*Task instructions*
Scan the listing below for the word "Proof" and copy every line that has it.

*** Opening of Data to use ***

Lemma extract_handle b fuel : forall p bufsize rec,
  post (sdp_extract_attr b fuel p bufsize (Some rec)) (fun r => same_handle rec r.2).
Proof.
  induction fuel as [|fuel IH]; intros p bufsize rec; [done|]. cbn [sdp_extract_attr].
  assert (same_handle rec (Some rec)) as Hsame by (by exists rec).
  destruct (bufsize <? 1); [done|]. apply post_any; intros dt.
  assert (post (extract_uuid b p bufsize (Some rec)) (fun r => same_handle rec r.2)) as HU.
  { unfold extract_uuid. apply post_any; intros [[u|] len]; [|done]. apply post_any; intros t.
    exists (sdp_pattern_add_uuid rec u). split; [done|apply pattern_add_handle]. }
  assert (post (extract_seq b (sdp_extract_attr b fuel) fuel p bufsize (Some rec)) (fun r => same_handle rec r.2)) as HS.
  { unfold extract_seq. apply post_any; intros [[len t] seqlen]. destruct (len =? 0); [done|].
    destruct (bufsize <? len); [done|]. eapply post_use; [by apply seq_loop_handle|].
    intros [[seq n] r'] H. exact H. }
  destruct (dtd_kind dt) as [[| | | | | | | |]|]; try done; by apply post_any; intros ?.
Qed.

Section requests.
Context (late : bool) (malloc : Z -> bytes) (fuel : nat) (now fixed : Z).

Lemma append_attr_handle rec attr buf :
  post (append_attr late malloc fuel rec attr buf) (fun r => handle r.2 = handle rec).
Proof. unfold append_attr. destruct (sdp_data_get rec attr); [|done]. by apply post_any; intros ?. Qed.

*** Close of Data to use ***

*Reply to the task*
Proof.
Proof. unfold append_attr. destruct (sdp_data_get rec attr); [|done]. by apply post_any; intros ?. Qed.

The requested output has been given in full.